La proposta di introduzione di un reddito minimo di sostegno a chi si trova in povertà non riesce a guadagnare sufficienti consensi politici per imporre una revisione delal spesa sociale a suo favore. Il governo Renzi non ha certamente il tema tra le sue priorità e non lo ha neppure messo in agenda […]. L’orientamento unicamente “lavoristico” è confermato anche dal modo in cui è stato definito il target dello “sconto fiscale” di ottanta euro mensili: i lavoratori dipendenti a salario modesto. Ciò ha prodotto una doppia limitazione grave, dal punto di vista del sostegno a chi si trova in povertà. In primo luogo, ha escluso tutti i lavoratori autonomi, a parità di reddito, ma anche, in quanto incapienti, pressoché tutti i lavoratori dipendenti ILO […]. In secondo luogo, trattandosi di una misura fiscale, è stato considerato il reddito da lavoro individuale e non il reddito su base famigliare [come con Boccia e altri avevamo chiesto che fosse nel corso del dbattito sulla legge di stabilità, nota mia].

Nel Documento di economia e finanza 2014 presentato il 15 aprile […] si dice che “soltanto il 9,5 per cento della spesa totale per il provvedimento viene erogato alle famiglie appartenenti al quinto di reddito più povero anche per effetto della presenza di incapienti nelle famiglie del quinto più povero. Più della metà viene erogato a individui in famiglie appartenenti al terzo e al quinto quinto, con redditi equivalenti medi e medio-alti.
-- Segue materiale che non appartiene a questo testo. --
(** [while (i->elem == list_end (i->bucket))]. *)
Fixpoint hash_next_loop (fuel : nat) (h : hash) (i : hash_iterator) : outcome hash_iterator :=
  match fuel with
  | O => NoFuel
  | S fuel =>
      match zget (buckets h) (it_bucket i), it_pos i with
      | Some b, Some p =>
          if p =? zlen b then
            let k := it_bucket i + 1 in
            if bucket_cnt h <=? k then Done (mk_iter k None)
            else hash_next_loop fuel h (mk_iter k (Some 0))
          else Done i
      | _, _ => Fault
      end
  end.

Definition hash_cur (h : hash) (i : hash_iterator) : Z :=
  match it_pos i with
  | None => NULL
  | Some p => default NULL (b ← zget (buckets h) (it_bucket i); zget b p)
  end.

Definition hash_next (h : hash) (i : hash_iterator) : outcome (Z * hash_iterator) :=
  match it_pos i with
  | None => Fault
  | Some p =>
      i' ← hash_next_loop (S (Z.to_nat (bucket_cnt h))) h (mk_iter (it_bucket i) (Some (p + 1)));
      Done (hash_cur h i', i')
  end.

(** [hash_first (&i, h); while (hash_next (&i)) ... hash_cur (&i) ...]. *)
Fixpoint iterate (fuel : nat) (h : hash) (i : hash_iterator) : outcome (list Z) :=
  match fuel with
  | O => NoFuel
  | S fuel =>
      '(e, i') ← hash_next h i;
      if e =? NULL then Done [] else es ← iterate fuel h i'; Done (e :: es)
  end.

(** ** Powers of two *)

Lemma turn_off_eq x : 0 < x < 2 ^ 32 -> turn_off_least_1bit x = Z.land x (x - 1).
Proof. intros. unfold turn_off_least_1bit. by rewrite u32_small by lia. Qed.

Lemma land_le_r x y : 0 <= y -> Z.land x y <= y.
Proof.
  intros Hy. assert (Z.ldiff (Z.land x y) y = 0) as E.
  { apply Z.bits_inj'. intros i _. rewrite Z.ldiff_spec, Z.land_spec, Z.testbit_0_l.
    by destruct (Z.testbit x i), (Z.testbit y i). }
  apply Z.sub_nocarry_ldiff in E. pose proof (proj2 (Z.ldiff_nonneg y (Z.land x y))). lia.
Qed.

(** The top bit survives while the number is no power of two. *)
Lemma turn_off_high k x : 0 <= k -> 2 ^ k < x < 2 ^ (k + 1) ->
  2 ^ k <= Z.land x (x - 1) < x.
Proof.
  intros Hk Hx. assert (0 < 2 ^ k) by lia.
  assert (forall y, 2 ^ k <= y < 2 ^ (k + 1) -> Z.testbit y k = true) as Hb.
  { intros y Hy. rewrite Z.pow_add_r in Hy by lia. apply Z.testbit_true; [lia|].
    replace (y / 2 ^ k) with 1; [done|]. apply Z.div_unique with (y - 2 ^ k); lia. }
  split.
  - destruct (Z.le_gt_cases (2 ^ k) (Z.land x (x - 1))) as [|Hlt]; [done|].
    assert (Z.testbit (Z.land x (x - 1)) k = false) as E.
    { apply Z.bits_above_log2; [apply Z.land_nonneg; lia|].
      destruct (decide (Z.land x (x - 1) = 0)) as [->|]; [simpl|].
      - destruct (decide (k = 0)) as [->|]; [simpl in *; lia|lia].
      - apply Z.log2_lt_pow2; [|lia]. pose proof (proj2 (Z.land_nonneg x (x - 1))). lia. }
    rewrite Z.land_spec, !Hb in E by lia. done.
  - pose proof (land_le_r x (x - 1)) as Hle. lia.
Qed.

(** Clearing the lowest bit adds a trailing zero. *)
Lemma turn_off_low j x : 0 <= j -> 0 < x -> x mod 2 ^ j = 0 ->
  Z.land x (x - 1) mod 2 ^ (j + 1) = 0.
Proof.
  intros Hj Hx Hm. rewrite <- Z.land_ones by lia. apply Z.bits_inj'. intros i Hi.
  rewrite !Z.land_spec, Z.testbit_0_l. destruct (Z.lt_ge_cases i (j + 1)) as [Hlt|Hge].
  2:{ rewrite Z.ones_spec_high by lia. apply andb_false_r. }
  rewrite Z.ones_spec_low, andb_true_r by lia.
  destruct (decide (i = j)) as [->|Hne].
  - apply Z.div_exact in Hm; [|lia]. set (m := x / 2 ^ j) in *.
    assert ((x - 1) / 2 ^ j = m - 1) as E.
    { symmetry. assert (0 < 2 ^ j) by lia. apply Z.div_unique with (2 ^ j - 1); lia. }
    rewrite !Z.testbit_odd, !Z.shiftr_div_pow2, E by lia. fold m.
    rewrite Z.odd_sub. by destruct (Z.odd m).
  - assert (Z.testbit x i = false) as ->; [|done].
    rewrite <- (Z.mod_pow2_bits_low x j i), Hm by lia. apply Z.testbit_0_l.
Qed.

Lemma is_power_of_2_spec k x : 0 <= k < 32 -> 2 ^ k <= x < 2 ^ (k + 1) -> x < 2 ^ 32 ->
  is_power_of_2 x = (x =? 2 ^ k).
Proof.
  intros Hk Hx Hu. assert (0 < 2 ^ k) by lia. unfold is_power_of_2.
  destruct (Z.eqb_spec x 0); [lia|]. rewrite turn_off_eq by lia. cbn [negb andb].
  destruct (Z.eqb_spec x (2 ^ k)) as [->|Hne].
  - apply Z.eqb_eq. rewrite Z.sub_1_r, <- Z.ones_equiv, Z.land_ones by lia.
    apply Z.mod_same. lia.
  - apply Z.eqb_neq. pose proof (turn_off_high k x). lia.
Qed.

Lemma power_of_2_below_spec k : 0 <= k < 32 -> forall fuel j x,
  2 ^ k <= x < 2 ^ (k + 1) -> x < 2 ^ 32 -> 0 <= j <= k -> x mod 2 ^ j = 0 ->
  k - j < Z.of_nat fuel -> power_of_2_below fuel x = Done (2 ^ k).
Proof.
  intros Hk. assert (0 < 2 ^ k) by lia.
  induction fuel as [|fuel IH]; intros j x Hx Hu Hj Hm Hf; [lia|]. cbn [power_of_2_below].
  rewrite (is_power_of_2_spec k) by done. destruct (Z.eqb_spec x (2 ^ k)) as [->|Hne]; [done|].
  rewrite turn_off_eq by lia. pose proof (turn_off_high k x).
  assert (j <> k) as Hjk.
  { intros ->. apply Z.div_exact in Hm; [|lia]. rewrite Z.pow_add_r in Hx by lia.
    change (2 ^ 1) with 2 in Hx. set (q := x / 2 ^ k) in *. assert (q = 1) by nia. lia. }
  apply (IH (j + 1)); [lia|lia|lia|apply turn_off_low; lia|lia].
Qed.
I beneficiari costituiscono il 39 per cento circa degli individui appartenenti ai due quinti più ricchi e solo il 12,3 per cento di quelli del quinto più povero“.

Chiara Saraceno, Il lavoro non basta. La povertà in Europa negli anni della crisi, Feltrinelli, Milano 2015, pp. 118-119.

In sintesi: la redistribuzione è tutta un’altra cosa.